Ok

En poursuivant votre navigation sur ce site, vous acceptez l'utilisation de cookies. Ces derniers assurent le bon fonctionnement de nos services. En savoir plus.

Les députés adoptent et rejettent des mesures pour relancer l'éolien

eolienne.jpgCette nuit, lors de la discussion de la proposition de loi déposée par François Brottes, dans un climat houleux, les députés ont adopté mais aussi rejeté plusieurs amendements relatifs à l'éolien. Analyse.

Une "Petite loi". Précisons tout d'abord que le texte voté hier soir par les députés ne constitue encore qu'une "Petite loi" - petite au sens juridique - qui doit être également votée en termes identiques par le Sénat pour devenir une loi susceptible d'être promulguée. Rappelons que le texte, qui portait initialement sur la seule tarification progressive de l'électricité et du gaz a été étendu à d'autres problématiques : la tarification progressive de l'eau, l'éolien et le solaire.

Ainsi, plusieurs amendements relatifs à l'éolien ont été déposés qui tendaient à simplifier le cadre juridique applicable à cette production d'énergie. Certains amendements ont été adoptés, d'autres retirés, d'autres enfin rejetés.

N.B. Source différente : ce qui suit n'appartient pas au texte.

(** [calcFeeReward]. *)
Definition calcFeeReward (r : OracleRequest) (s : RequestState) (v : Vote)
    : result U96 OracleError :=
  let p := progress r in
  match v, s with
  | VApproved, RESOLVED_APPROVED =>
      if decide (approveSentinelCount p = 0) then Err Panic
      else Ok (fee p / approveSentinelCount p)
  | VDenied, RESOLVED_DENIED =>
      if decide (denySentinelCount p = 0) then Err Panic
      else Ok (fee p / denySentinelCount p)
  | _, _ => Ok 0
  end.

(** [slashAmountFor]. *)
Definition slashAmountFor (r : OracleRequest) (s : RequestState) (v : Vote) : U96 :=
  let p := progress r in
  let lost :=
    match v with
    | VNone | VPending =>
        bool_decide (0 < approveSentinelCount p) || bool_decide (0 < denySentinelCount p)
    | VApproved =>
        bool_decide (s = RESOLVED_DENIED) &&
        bool_decide (approveSentinelCount p ≠ 0 ∧ denySentinelCount p ≠ 0)
    | VDenied =>
        bool_decide (s = RESOLVED_APPROVED) &&
        bool_decide (approveSentinelCount p ≠ 0 ∧ denySentinelCount p ≠ 0)
    end in
  if lost then slashAmount (terms r) else 0.

(** [SentinelOracle.claim]. *)
Definition claim (c : Contract) (sentinel : Address) (id : B256)
    : result (Contract * SentinelOracleEvents) OracleError :=
  r ←? get c id;
  s ←? requireResolved r;
  let m := commitment c id sentinel in
  _ ←? require (0 < bondAmount m) NothingToClaim;
  _ ←? require (claimed m = false) AlreadyClaimed;
  feeReward ←? calcFeeReward r s (vote m);
  _ ←? require (slashAmountFor r s (vote m) ≤ bondAmount m) Panic;
  let bondReturn := bondAmount m - slashAmountFor r s (vote m) in
  Ok (put_commitment id sentinel
        {| commitHash := commitHash m; bondAmount := bondAmount m; vote := vote m;
           claimed := true |} c,
      EvClaimed (Claimed.mk id sentinel bondReturn feeReward)).

(** ** Calls *)

(** A call of [sentinel] in a block; the arbitration timeout is a constant of the
    contract. *)
Definition call (ARBITRATION_TIMEOUT : N) (c : Contract) (sentinel : Address) (block : N)
    (x : SentinelOracleCalls) : result (Contract * SentinelOracleEvents) OracleError :=
  match x with
  | commitCall id hash => commit c sentinel id hash block
  | revealCall id approve salt reason => reveal c sentinel id approve salt reason block
  | finalizeCall id => finalize c ARBITRATION_TIMEOUT id block
  | claimCall id => claim c sentinel id
  end.
End contract.

(** ** Governed parameters

    [DelayedUint96.sol], [DelayedAddress.sol] and [BondConfig.sol]: a value, and one
    that replaces it from a block on. *)

Module Delayed.
Record t := mk { value : N; pendingActiveAt : N; pendingValue : N }.
Definition init (initialValue : N) : t := mk initialValue 0 0.
Definition applyPending (self : t) (block : N) : N * t :=
  if decide (pendingActiveAt self = 0 ∨ block < pendingActiveAt self) then (value self, self)
  else (pendingValue self, mk (pendingValue self) 0 0).
Definition schedule (self : t) (newValue delay block : N) : result t OracleError :=
  let '(_, self) := applyPending self block in
  activeAt ←? u64_cast (block + delay);
  Ok (mk (value self) activeAt newValue).
End Delayed.

Module BondConfig.
Record t := mk {
  bondMultiplier : N;
  slashingMultiplier : N;
  pendingActiveAt : N;
  pendingBondMultiplier : N;
  pendingSlashingMultiplier : N;
}.
Definition init (bond slashing : N) : result t OracleError :=
  _ ←? require (0 < bond) InvalidBondMultiplier;
  _ ←? require (0 < slashing ∧ slashing ≤ bond) InvalidSlashingMultiplier;
  Ok (mk bond slashing 0 0 0).
Definition applyPending (self : t) (block : N) : N * N * t :=
  if decide (pendingActiveAt self = 0 ∨ block < pendingActiveAt self)
  then (bondMultiplier self, slashingMultiplier self, self)
  else (pendingBondMultiplier self, pendingSlashingMultiplier self,
        mk (pendingBondMultiplier self) (pendingSlashingMultiplier self) 0 0 0).
Definition schedule (self : t) (bond slashing delay block : N) : result t OracleError :=
  _ ←? require (0 < bond) InvalidBondMultiplier;
  _ ←? require (0 < slashing ∧ slashing ≤ bond) InvalidSlashingMultiplier;
  let '(_, _, self) := applyPending self block in
  activeAt ←? u64_cast (block + delay);
  Ok (mk (bondMultiplier self) (slashingMultiplier self) activeAt bond slashing).
End BondConfig.

(** [SentinelMap.sol]: the block each sentinel is active from; zero for none. *)
Module SentinelMap.
Definition t := gmap Address N.
Definition getActiveAt (self : t) (sentinel : Address) : N := default 0 (self !! sentinel).
Definition add (self : t) (sentinel : Address) (delay block : N) : result t OracleError :=
  _ ←? require (sentinel ≠ 0) InvalidAddress;
  _ ←? require (getActiveAt self sentinel = 0) SentinelAlreadyScheduled;
  _ ←? require (block + delay < 2 ^ 256) Panic;
  Ok (<[sentinel := block + delay]> self).
Definition remove (self : t) (sentinel : Address) : result t OracleError :=
  _ ←? require (getActiveAt self sentinel ≠ 0) SentinelNotScheduled;
  Ok (delete sentinel self).
Definition isActive (self : t) (sentinel : Address) (block : N) : bool :=
  bool_decide (getActiveAt self sentinel ≠ 0) &&
  bool_decide (getActiveAt self sentinel ≤ block).
End SentinelMap.

(** ** The whole contract *)

(** The fee token, with OpenZeppelin's [SafeERC20]: a transfer of the contract's
    own tokens, and one that the contract makes of another's by its allowance. *)
Class FeeToken := {
  Token : Type;
  balanceOf : Token → Address → N;
  safeTransfer : Address → Address → N → Token → option Token;
  safeTransferFrom : Address → Address → Address → N → Token → option Token;
}.

(** [ConstructorParams]. *)
Module ConstructorParams.
Record t := mk {
  arbitrator : Address;
  governance : Address;
  protocolFundsReceiver : Address;
  proposer : Address;
  feeToken : Address;
  requestFee : U96;
  initialBondMultiplier : N;
  initialSlashingMultiplier : N;
  initialDaoFeeShare : N;
  commitWindow : N;
  revealWindow : N;
  governanceDelay : N;
  arbitrationTimeout : N;
}.
End ConstructorParams.

Section treasury.
Context {AL : Alloy} {FT : FeeToken}.
(** The contract's address, and its immutables. *)
Context (this : Address) (params : ConstructorParams.t).

Record SentinelOracle := {
  book : Contract;
  bondConfig : BondConfig.t;
  protocolFundsReceiverConfig : Delayed.t;
  feeConfig : Delayed.t;
  daoFeeShareConfig : Delayed.t;
  sentinelMap : SentinelMap.t;
  token : Token;
}.

Definition with_book (c : Contract) (o : SentinelOracle) : SentinelOracle :=
  {| book := c; bondConfig := bondConfig o;
     protocolFundsReceiverConfig := protocolFundsReceiverConfig o; feeConfig := feeConfig o;
     daoFeeShareConfig := daoFeeShareConfig o; sentinelMap := sentinelMap o; token := token o |}.
Definition with_bonds (b : BondConfig.t) (o : SentinelOracle) : SentinelOracle :=
  {| book := book o; bondConfig := b;
     protocolFundsReceiverConfig := protocolFundsReceiverConfig o; feeConfig := feeConfig o;
     daoFeeShareConfig := daoFeeShareConfig o; sentinelMap := sentinelMap o; token := token o |}.
Definition with_receiver (d : Delayed.t) (o : SentinelOracle) : SentinelOracle :=
  {| book := book o; bondConfig := bondConfig o; protocolFundsReceiverConfig := d;
     feeConfig := feeConfig o; daoFeeShareConfig := daoFeeShareConfig o;
     sentinelMap := sentinelMap o; token := token o |}.
Definition with_fee (d : Delayed.t) (o : SentinelOracle) : SentinelOracle :=
  {| book := book o; bondConfig := bondConfig o;
     protocolFundsReceiverConfig := protocolFundsReceiverConfig o; feeConfig := d;
     daoFeeShareConfig := daoFeeShareConfig o; sentinelMap := sentinelMap o; token := token o |}.
Definition with_share (d : Delayed.t) (o : SentinelOracle) : SentinelOracle :=
  {| book := book o; bondConfig := bondConfig o;
     protocolFundsReceiverConfig := protocolFundsReceiverConfig o; feeConfig := feeConfig o;
     daoFeeShareConfig := d; sentinelMap := sentinelMap o; token := token o |}.
Definition with_sentinels (m : SentinelMap.t) (o : SentinelOracle) : SentinelOracle :=
  {| book := book o; bondConfig := bondConfig o;
     protocolFundsReceiverConfig := protocolFundsReceiverConfig o; feeConfig := feeConfig o;
     daoFeeShareConfig := daoFeeShareConfig o; sentinelMap := m; token := token o |}.
Definition with_token (t : Token) (o : SentinelOracle) : SentinelOracle :=
  {| book := book o; bondConfig := bondConfig o;
     protocolFundsReceiverConfig := protocolFundsReceiverConfig o; feeConfig := feeConfig o;
     daoFeeShareConfig := daoFeeShareConfig o; sentinelMap := sentinelMap o; token := t |}.

(** The constructor. *)
Definition SentinelOracle_new (t : Token) : result SentinelOracle OracleError :=
  _ ←? require (ConstructorParams.arbitrator params ≠ 0) InvalidAddress;
  _ ←? require (ConstructorParams.governance params ≠ 0) InvalidAddress;
  _ ←? require (ConstructorParams.protocolFundsReceiver params ≠ 0) InvalidAddress;
  _ ←? require (ConstructorParams.proposer params ≠ 0) InvalidAddress;
  _ ←? require (ConstructorParams.feeToken params ≠ 0) InvalidAddress;
  _ ←? require (0 < ConstructorParams.requestFee params) ZeroFee;
  _ ←? require (0 < ConstructorParams.commitWindow params) ZeroWindow;
  _ ←? require (0 < ConstructorParams.revealWindow params) ZeroWindow;
  _ ←? require (ConstructorParams.initialDaoFeeShare params ≤ FEE_SHARE_DENOMINATOR)
         InvalidFeeShare;
  _ ←? require (0 < ConstructorParams.arbitrationTimeout params) ZeroWindow;
  bonds ←? BondConfig.init (ConstructorParams.initialBondMultiplier params)
    (ConstructorParams.initialSlashingMultiplier params);
  Ok {| book := Contract_new; bondConfig := bonds;
        protocolFundsReceiverConfig :=
          Delayed.init (ConstructorParams.protocolFundsReceiver params);
        feeConfig := Delayed.init (ConstructorParams.requestFee params);
        daoFeeShareConfig := Delayed.init (ConstructorParams.initialDaoFeeShare params);
        sentinelMap := ∅; token := t |}.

Des mesures qui vont dans le bon sens mais pas assez loin. Les amendement adoptés cette nuit constituent une bonne nouvelle et il faut saluer le travail des députés qui se sont engagés pour les défendre. Cette avancée, sous réserve qu'elle soit confirmée au Sénat, demeure cependant insuffisante pour relancer véritablement le développement de l'éolien. Classement ICPE, procédures radars, application des lois littoral et montagne (en métropole), respect de distances avec les zones urbanisées, gel du tarif d'achat, coûts de raccordement... les freins au développement de l'éolien demeurent fort nombreux. Pour l'heure, c'est un premier pas qui a été accompli.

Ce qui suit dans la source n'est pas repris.